Achromatopsia is a rare autosomal recessive inherited retinal disorder that affects 1 in 30,000 individuals. Achromatopsia also causes individuals to be light sensitive, have reduced vision and uncontrolled eye movements.
- Achromatopsia is a disorder of the cones that make up the retina, which sends visual signals from the eye to the brain.
- Retinal achromatopsia occurs when both parents carry a copy of the mutated gene.
- Achromatopsia can be inherited genetically or acquired due to brain damage.
Phototransduction is responsible for sending visual signals from the retina to the brain. The retina is made of two different classes of light-receptor cells called rods and cones. Rods function in low-light vision, such as at night, and cones are responsible for color vision, and visual acuity/clarity.
If the cone cells malfunction, they lose their ability to signal to the brain. This limits the process of phototransduction. In complete achromatopsia, the cone cells do not function, and signals are only transferred through rod cells. In incomplete achromatopsia, people retain some cone cell function.
Achromatopsia can be distinguished from more common forms of color blindness by the fact that all three types of cones are defective.
How Is Achromatopsia Acquired?
It is inherited when an individual acquires two copies of the defective gene—one from each parent. The defective gene is present in both parents of an individual with achromatopsia, but they normally do not exhibit the signs and symptoms of the disorder because their functional or “good” gene counteracts the defective gene. However, when both of those parents have a child, that child may get a defective gene from both parents.
In most circumstances, a person who gets one normal gene and one defective gene will not have visual symptoms. but will just be a carrier. A carrier means the individual is carrying a defective copy of the gene but does not have the condition.
Cerebral achromatopsia can be acquired and is different from retinal achromatopsia. Cerebral achromatopsia is an acquired color blindness due to brain damage from trauma, tumors or infections.

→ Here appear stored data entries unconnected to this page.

(** The scan of [splitComponents]: [cur] is what was read since [last]. *)
Fixpoint split_loop (s : list Z) (depth : Z) (cur : list Z) : list (list Z) :=
  match s with
  | [] => match cur with [] => [] | _ => [cur] end
  | c :: s =>
    if c =? 40 then split_loop s (depth + 1) (cur ++ [c])
    else if c =? 41 then split_loop s (depth - 1) (cur ++ [c])
    else if (c =? 44) && (depth =? 0) then cur :: split_loop s depth []
    else split_loop s depth (cur ++ [c])
  end.
Definition splitComponents (s : list Z) : list (list Z) := split_loop s 0 [].

Definition stripPrefix (value prefix : list Z) : list Z :=
  if bool_decide (take (length prefix) value = prefix) then drop (length prefix) value else value.
End URISupport.

(** ** The tokenizer splits at delimiters *)
Fixpoint split (d s : list Z) : list (list Z) :=
  match s with
  | [] => [[]]
  | c :: s =>
    if elem c d then [] :: split d s
    else match split d s with t :: ts => (c :: t) :: ts | [] => [[c]] end
  end.
Definition segments (d s : list Z) : list (list Z) :=
  List.filter (fun t => match t with [] => false | _ => true end) (split d s).

Lemma split_nonnil d s : split d s <> [].
Proof. destruct s as [|c s]; [done |]. cbn. by destruct (elem c d), (split d s). Qed.

Lemma find_index_None p s : find_index p s = None -> forallb (fun c => negb (p c)) s = true.
Proof.
  induction s as [|c s IH]; [done |]. cbn. destruct (p c); [done |].
  destruct (find_index p s); [done |]. auto.
Qed.

Lemma find_index_Some p s i : find_index p s = Some i ->
  (i < length s)%nat /\ forallb (fun c => negb (p c)) (take i s) = true /\
  exists c r, drop i s = c :: r /\ p c = true.
Proof.
  revert i. induction s as [|c s IH]; intros i; [done |]. cbn.
  destruct (p c) eqn:E; [intros [= <-]; cbn; split; [lia |]; eauto |].
  destruct (find_index p s) as [j|]; [|done]. intros [= <-].
  destruct (IH j eq_refl) as (Hl & Ht & c' & r & Hd & Hp).
  split; [lia |]. cbn. rewrite E. split; [done |]. eauto.
Qed.

(** Leading delimiters do not matter. *)
Lemma segments_skip d t s : forallb (fun c => elem c d) t = true -> segments d (t ++ s) = segments d s.
Proof.
  induction t as [|c t IH]; [done |]. cbn [forallb app]. rewrite andb_true_iff. intros [Hc Ht].
  unfold segments in *. cbn [split]. rewrite Hc. cbn. auto.
Qed.

(** A delimiter-free prefix followed by a delimiter is the first segment. *)
Lemma split_token d t s :
  forallb (fun c => negb (elem c d)) t = true -> split d (t ++ s) =
  match split d s with x :: xs => (t ++ x) :: xs | [] => [] end.
Proof.
  induction t as [|c t IH]; intros Ht.
  - cbn [app]. pose proof (split_nonnil d s). by destruct (split d s).
  - cbn [forallb] in Ht. apply andb_true_iff in Ht as [Hc Ht]. cbn [app split].
    apply negb_true_iff in Hc. rewrite Hc, IH by done. pose proof (split_nonnil d s).
    by destruct (split d s).
Qed.

Lemma segments_token d t s :
  forallb (fun c => negb (elem c d)) t = true -> t <> [] ->
  match s with [] => True | c :: _ => elem c d = true end ->
  segments d (t ++ s) = t :: segments d s.
Proof.
  intros Ht Hne Hs. unfold segments. rewrite split_token by done.
  destruct s as [|c s].
  - cbn. rewrite app_nil_r. by destruct t.
  - cbn [split]. rewrite Hs. cbn [List.filter]. rewrite app_nil_r. by destruct t.
Qed.

Lemma segments_delims d s : forallb (fun c => elem c d) s = true -> segments d s = [].
Proof. intros Hs. rewrite <- (app_nil_r s), segments_skip by done. done. Qed.

Lemma array_loop_segments fuel : forall s d p,
  (length (drop p s) < fuel)%nat ->
  exists st', StringTokenizer.array_loop fuel {| StringTokenizer.str := s; StringTokenizer.delim := d; StringTokenizer.pos := Some p |}
    = Ok (segments d (drop p s), st').
Proof.
  induction fuel as [|fuel IH]; intros s d p Hf; [lia |]. cbn [StringTokenizer.array_loop].
  unfold StringTokenizer.hasMoreTokens, find_first_not_of, find_from.
  cbn [StringTokenizer.str StringTokenizer.delim StringTokenizer.pos].
  destruct (find_index (fun c => negb (elem c d)) (drop p s)) as [j|] eqn:Ej; cbn [fmap option_fmap option_map].
  2: { apply find_index_None in Ej. rewrite segments_delims; [eauto |].
       rewrite forallb_forall in *. intros c Hc. specialize (Ej c Hc). by apply negb_true_iff, negb_false_iff in Ej. }
  destruct (find_index_Some _ _ _ Ej) as (Hj & Hskip & c & r & Hd & Hc).
  unfold bind at 1, StringTokenizer.nextToken, find_first_of, find_first_not_of, find_from.
  cbn [StringTokenizer.str StringTokenizer.delim StringTokenizer.pos]. rewrite Ej.
  cbn [fmap option_fmap option_map]. rewrite drop_drop in Hd.
  assert (Hseg : segments d (drop p s) = segments d (drop (p + j) s)).
  { rewrite <- (take_drop j (drop p s)), drop_drop. apply segments_skip.
    rewrite forallb_forall in *. intros x Hx. specialize (Hskip x Hx). by destruct (elem x d). }
  assert (Hlen : (p + j < length s)%nat) by (rewrite length_drop in Hj; lia).
  unfold substr. destruct (Nat.ltb_spec (length s) (p + j)); [lia |]. cbn [rbind].
  destruct (find_index (fun c => elem c d) (drop (p + j) s)) as [k|] eqn:Ek; cbn [fmap option_fmap option_map].
  - destruct (find_index_Some _ _ _ Ek) as (Hk & Htok & c' & r' & Hd' & Hc').
    assert (Hk0 : (0 < k)%nat).
    { destruct k; [|lia]. rewrite Hd in Hd'. cbn in Hd'. injection Hd' as <- _.
      rewrite Hc' in Hc. done. }
    replace (p + j + k - (p + j))%nat with k by lia. rewrite length_drop in Hk, Hj, Hf.
    destruct (IH s d (p + j + k)%nat) as (st' & E).
    { rewrite length_drop. lia. }
    exists st'. unfold bind. rewrite E. unfold ret. repeat f_equal.
    rewrite Hseg, <- (drop_drop s k (p + j)).
    transitivity (segments d (take k (drop (p + j) s) ++ drop k (drop (p + j) s)));
      [symmetry | by rewrite take_drop].
    apply segments_token; [done | | by rewrite Hd'].
    intros E'. apply (f_equal length) in E'. rewrite length_take, length_drop in E'. cbn in E'. lia.
  - exists {| StringTokenizer.str := s; StringTokenizer.delim := d; StringTokenizer.pos := None |}.
    destruct fuel as [|fuel]; [rewrite length_drop in Hj, Hf; lia |].
    apply find_index_None in Ek. pose proof (segments_token d (drop (p + j) s) []) as Ht.
    rewrite app_nil_r in Ht. rewrite Hseg, Ht by (done || by rewrite Hd). done.
Qed.

(**  [StringTokenizer::toArray] returns, for every string and every set of
    delimiters, the non-empty segments between delimiters, in order. *)
Theorem toArray_segments s d :
  exists st', StringTokenizer.toArray (StringTokenizer.init s d) = Ok (segments d s, st').
Proof. apply (array_loop_segments _ s d 0), Nat.lt_succ_diag_r. Qed.

(** ** Decimal numbers *)
Definition is_digit (c : Z) : bool := (48 <=? c) && (c <=? 57).
Definition decimal (l : list Z) : Z := fold_left (fun a c => a * 10 + (c - 48)) l 0.

Definition neg_acc (l : list Z) (r : Z) : Z := fold_left (fun r c => r * 10 - (c - 48)) l r.

Lemma digit_decimal c : is_digit c = true -> Character.digit c 10 = c - 48.
Proof.
  unfold is_digit. rewrite andb_true_iff, !Z.leb_le. intros Hc. unfold Character.digit. cbn [andb Z.leb Z.compare Pos.compare].
  change ((2 <=? 10) && (10 <=? 36)) with true. cbv iota zeta. rewrite swrap_small by lia.
  destruct (Z.leb_spec 48 c), (Z.leb_spec c 57); try lia. cbn [andb].
  destruct (Z.ltb_spec (c - 48) 10); lia.
Qed.

Lemma neg_acc_le l : forall r, forallb is_digit l = true -> r <= 0 -> neg_acc l r <= r.
Proof.
  unfold neg_acc. induction l as [|c l IH]; intros r Hl Hr; cbn [fold_left]; [lia |].
  cbn [forallb] in Hl. apply andb_true_iff in Hl as [Hc Hl]. unfold is_digit in Hc.
  rewrite andb_true_iff, !Z.leb_le in Hc. specialize (IH (r * 10 - (c - 48)) Hl). lia.
Qed.

Lemma parse_loop_decimal l : forall r,
  forallb is_digit l = true -> - 2 ^ 31 <= r <= 0 ->
  Integer.parse_loop l 10 (Z.quot Integer.MIN_VALUE 10) r
  = if - 2 ^ 31 <=? neg_acc l r then Ok (neg_acc l r) else throw NumberFormatException.
Proof.
  change (Z.quot Integer.MIN_VALUE 10) with (-214748364).
  induction l as [|c l IH]; intros r Hl Hr.
  { change (neg_acc [] r) with r. by destruct (Z.leb_spec (- 2 ^ 31) r); [|lia]. }
  cbn [forallb] in Hl. apply andb_true_iff in Hl as [Hc Hl].
  cbn [Integer.parse_loop]. rewrite digit_decimal by done.
  unfold is_digit in Hc. rewrite andb_true_iff, !Z.leb_le in Hc.
  destruct (Z.eqb_spec (c - 48) (-1)); [lia |].
  pose proof (neg_acc_le l (r * 10 - (c - 48)) Hl ltac:(lia)) as Hle.
  change (neg_acc (c :: l) r) with (neg_acc l (r * 10 - (c - 48))).
  destruct (Z.ltb_spec r (-214748364)); [destruct (Z.leb_spec (- 2 ^ 31) (neg_acc l (r * 10 - (c - 48)))); [lia | done] |].
  destruct (Z.le_gt_cases (- 2 ^ 31) (r * 10 - (c - 48))) as [Hin | Hout].
  - cbv zeta. rewrite swrap_small by lia. destruct (Z.ltb_spec r (r * 10 - (c - 48))); [lia |].
    apply IH; [done | lia].
  - destruct (Z.leb_spec (- 2 ^ 31) (neg_acc l (r * 10 - (c - 48)))); [lia |].
    cbv zeta. replace (r * 10 - (c - 48)) with (- 2 ^ 31 - 1) by lia.
    change (to_s32 (- 2 ^ 31 - 1)) with (2 ^ 31 - 1). by destruct (Z.ltb_spec r (2 ^ 31 - 1)); [|lia].
Qed.

Lemma neg_acc_decimal l : forall r, neg_acc l (- r) = - fold_left (fun a c => a * 10 + (c - 48)) l r.
Proof.
  unfold neg_acc. induction l as [|c l IH]; intros r; [done |]. cbn [fold_left].
  rewrite <- IH. f_equal. lia.
Qed.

What Are The Types Of Achromatopsia?
There are two types of Achromatopsia, total and incomplete.
- Complete – The patient does not have any functional cones and experiences severe visual problems.

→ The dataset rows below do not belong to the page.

(* ===== verification/Destinations.v ===== *)
(** * The names of destinations

    activemq/commands/ActiveMQDestination.cpp and ActiveMQTempDestination.cpp:
    what [setPhysicalName] makes of a name (the operations themselves are in
    Commands.v), and that a destination named without options is one the wire
    can carry. *)

From S2P Require Import Prelude DataStreams PrimitiveTypes Support BooleanStreams Wire BaseMarshaller Commands Layouts.

Section Names.
Context `{Platform}.
Import ActiveMQDestination.

Lemma find_index_none p s : forallb (fun c => negb (p c)) s = true -> find_index p s = None.
Proof.
  induction s as [|c s IH]; [done |]. cbn [forallb find_index]. intros [Hc Hs]%andb_true_iff.
  apply negb_true_iff in Hc as ->. by rewrite IH.
Qed.
Lemma find_last_none c s : forallb (fun x => negb (x =? c)) s = true -> find_last c s = None.
Proof.
  induction s as [|x s IH]; [done |]. cbn [forallb find_last]. intros [Hx Hs]%andb_true_iff.
  apply negb_true_iff in Hx. by rewrite IH, Hx.
Qed.
Lemma find_last_app c s t : find_last c t = None -> find_last c (s ++ c :: t) = Some (length s).
Proof.
  intros Ht. induction s as [|x s IH]; cbn [app find_last length]; [by rewrite Ht, Z.eqb_refl | by rewrite IH].
Qed.

Lemma decimal_nonneg l : forall r, 0 <= r -> forallb is_digit l = true ->
  0 <= fold_left (fun a c => a * 10 + (c - 48)) l r.
Proof.
  induction l as [|c l IH]; intros r Hr; [done |]. cbn [forallb fold_left]. intros [Hc Hl]%andb_true_iff.
  unfold is_digit in Hc. rewrite andb_true_iff, !Z.leb_le in Hc. apply IH; [lia | done].
Qed.

Lemma digits_avoid c l : 57 < c -> forallb is_digit l = true -> forallb (fun x => negb (x =? c)) l = true.
Proof.
  intros Hc. rewrite !forallb_forall. intros Hd x Hin. specialize (Hd x Hin).
  unfold is_digit in Hd. rewrite andb_true_iff, !Z.leb_le in Hd. apply negb_true_iff, Z.eqb_neq. lia.
Qed.

(** A name without a question mark carries no options. *)
Definition plain_name (name : list Z) : bool := forallb (fun c => negb (c =? 63)) name.

Lemma plain_no_options name : plain_name name = true -> find_first_of name (str "?") (Some O) = None.
Proof.
  intros Hn. unfold find_first_of, find_from. cbn [drop]. rewrite find_index_none; [done |].
  revert Hn. unfold plain_name. rewrite !forallb_forall. intros Hn c Hc. cbn. rewrite orb_false_r. by apply Hn.
Qed.

Lemma setPhysicalName_base_plain d name : plain_name name = true ->
  setPhysicalName_base d name =
  Ok {| destinationType := destinationType d; physicalName := name;
        advisory := bool_decide (find_first_of name ADVISORY_TOPIC_PREFIX (Some O) = Some O);
        options := options d; connectionId := connectionId d; sequenceId := sequenceId d |}.
Proof. intros Hn. unfold setPhysicalName_base. by rewrite plain_no_options. Qed.

(**  A destination created from a name without options keeps that name, has no
    options and is one the wire can carry: the receiver, given the name alone,
    makes the same destination of it. *)
Theorem plain_destination_sendable k name : plain_name name = true ->
  exists d, setPhysicalName (default k) name = Ok d /\ destinationType d = k /\ physicalName d = name /\
    options d = [] /\ destination_ok d = true.
Proof.
  intros Hn.
  assert (Hd : exists d, setPhysicalName (default k) name = Ok d /\ destinationType d = k /\ physicalName d = name /\ options d = []).
  { unfold setPhysicalName, setPhysicalName_temp. rewrite setPhysicalName_base_plain by done.
    cbn [destinationType default]. destruct (isTemporary k); [|by eexists]. cbn [rbind].
    destruct (find_last 58 name); [|by eexists]. destruct (drop _ name); by eexists. }
  destruct Hd as (d & E & Hk & Hp & Ho). exists d. do 4 (split; [done |]).
  unfold destination_ok. apply bool_decide_eq_true. by rewrite Hk, Hp.
Qed.

(**  The name of a temporary destination is taken apart at its last colon into
    the connection that owns it and its sequence number. *)
Theorem temp_destination_parts k conn digits : isTemporary k = true -> plain_name conn = true ->
  digits <> [] -> forallb is_digit digits = true -> decimal digits < 2 ^ 31 ->
  exists d, setPhysicalName (default k) (conn ++ 58 :: digits) = Ok d /\
    connectionId d = conn /\ sequenceId d = decimal digits.
Proof.
  intros Hk Hc Hne Hd Hl. assert (Hplain : plain_name (conn ++ 58 :: digits) = true).
  { unfold plain_name in *. rewrite forallb_app, Hc. apply (digits_avoid 63 digits); [lia | done]. }
  assert (Hcolon : find_last 58 digits = None) by (apply find_last_none, digits_avoid; [lia | done]).
  pose proof (decimal_nonneg digits 0 ltac:(lia) Hd) as Hpos. fold (decimal digits) in Hpos.
  pose proof (parseInt_value false digits Hne Hd) as Hp. cbv zeta iota in Hp.
  rewrite (proj2 (is_s_spec 32 (decimal digits))) in Hp by lia.
  unfold setPhysicalName, setPhysicalName_temp. cbn [destinationType default]. rewrite Hk.
  rewrite setPhysicalName_base_plain by done. cbn [rbind]. rewrite find_last_app by done.
  assert (Edrop : drop (length conn + 1) (conn ++ 58 :: digits) = digits) by (rewrite drop_app_ge, Nat.add_sub_swap, Nat.sub_diag by lia; done).
  assert (Etake : take (length conn) (conn ++ 58 :: digits) = conn) by apply take_app_length.
  rewrite Edrop, Etake. destruct digits as [|c digits]; [done |]. rewrite Hp.
  by eexists.
Qed.

(**  The test for advisory topics looks for any character of the prefix: every
    destination whose name starts with one of the letters of "ActiveMQ.Advisory."
    is taken for an advisory one. *)
Theorem advisory_by_first_letter d c name d' :
  elem c ADVISORY_TOPIC_PREFIX = true -> setPhysicalName_base d (c :: name) = Ok d' -> advisory d' = true.
Proof.
  intros Hc. unfold setPhysicalName_base.
  assert (E : find_first_of (c :: name) ADVISORY_TOPIC_PREFIX (Some O) = Some O).
  { unfold find_first_of, find_from. cbn [drop find_index]. by rewrite Hc. }
  rewrite E. destruct (match find_first_of _ (str "?") _ with None => _ | Some pos => _ end) as [[physical opts]|]; [|done].
  by intros [= <-].
Qed.
End Names.

(** ** Instances *)
Definition no_environment : Platform := {| getenv := fun _ => Ok []; deflate := fun _ b => b |}.

Lemma plain_destination_sendable_witness :
  exists d, ActiveMQDestination.setPhysicalName (H := no_environment) (ActiveMQDestination.default ActiveMQDestination.Queue) (str "orders.new") = Ok d /\
    ActiveMQDestination.physicalName d = str "orders.new" /\ destination_ok (H := no_environment) d = true.
Proof.
  destruct (@plain_destination_sendable no_environment ActiveMQDestination.Queue (str "orders.new") eq_refl)
    as (d & E & _ & Hp & _ & Hd).
  exists d. split; [exact E | split; [exact Hp | exact Hd]].
Defined.

Lemma temp_destination_parts_witness :
  exists d, ActiveMQDestination.setPhysicalName (H := no_environment) (ActiveMQDestination.default ActiveMQDestination.TempQueue)
      (str "ID:host-1:17") = Ok d /\
    ActiveMQDestination.connectionId d = str "ID:host-1" /\ ActiveMQDestination.sequenceId d = 17.
Proof.
  exact (@temp_destination_parts no_environment ActiveMQDestination.TempQueue (str "ID:host-1") (str "17")
    eq_refl eq_refl ltac:(discriminate) eq_refl eq_refl).
Defined.

Lemma advisory_by_first_letter_witness :
  exists d, ActiveMQDestination.setPhysicalName_base (H := no_environment) (ActiveMQDestination.default ActiveMQDestination.Queue) (str "test") = Ok d /\
    ActiveMQDestination.advisory d = true.
Proof.
  eexists. split; [vm_compute; reflexivity |].
  exact (@advisory_by_first_letter no_environment (ActiveMQDestination.default ActiveMQDestination.Queue) 116 (str "est") _ eq_refl eq_refl).
Defined.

- Incomplete – The patient has some functional cones and experiences less severe visual complaints. Incomplete achromatopsia is also called rod monochromacy.
What Are The Symptoms Of Achromatopsia?
Symptoms of achromatopsia begin to manifest during the first few months of life, and include:
- Reduced visual acuity
- Hemeralopia (day blindness)
- Nystagmus (uncontrolled eye movements)
- Lack of color discrimination
Currently, there is no proven treatment for achromatopsia. However, there are tools available to help patients navigate visual impairment, including magnifiers for poor vision and deep red-tinted glasses or contact lenses to lessen symptoms of light sensitivity.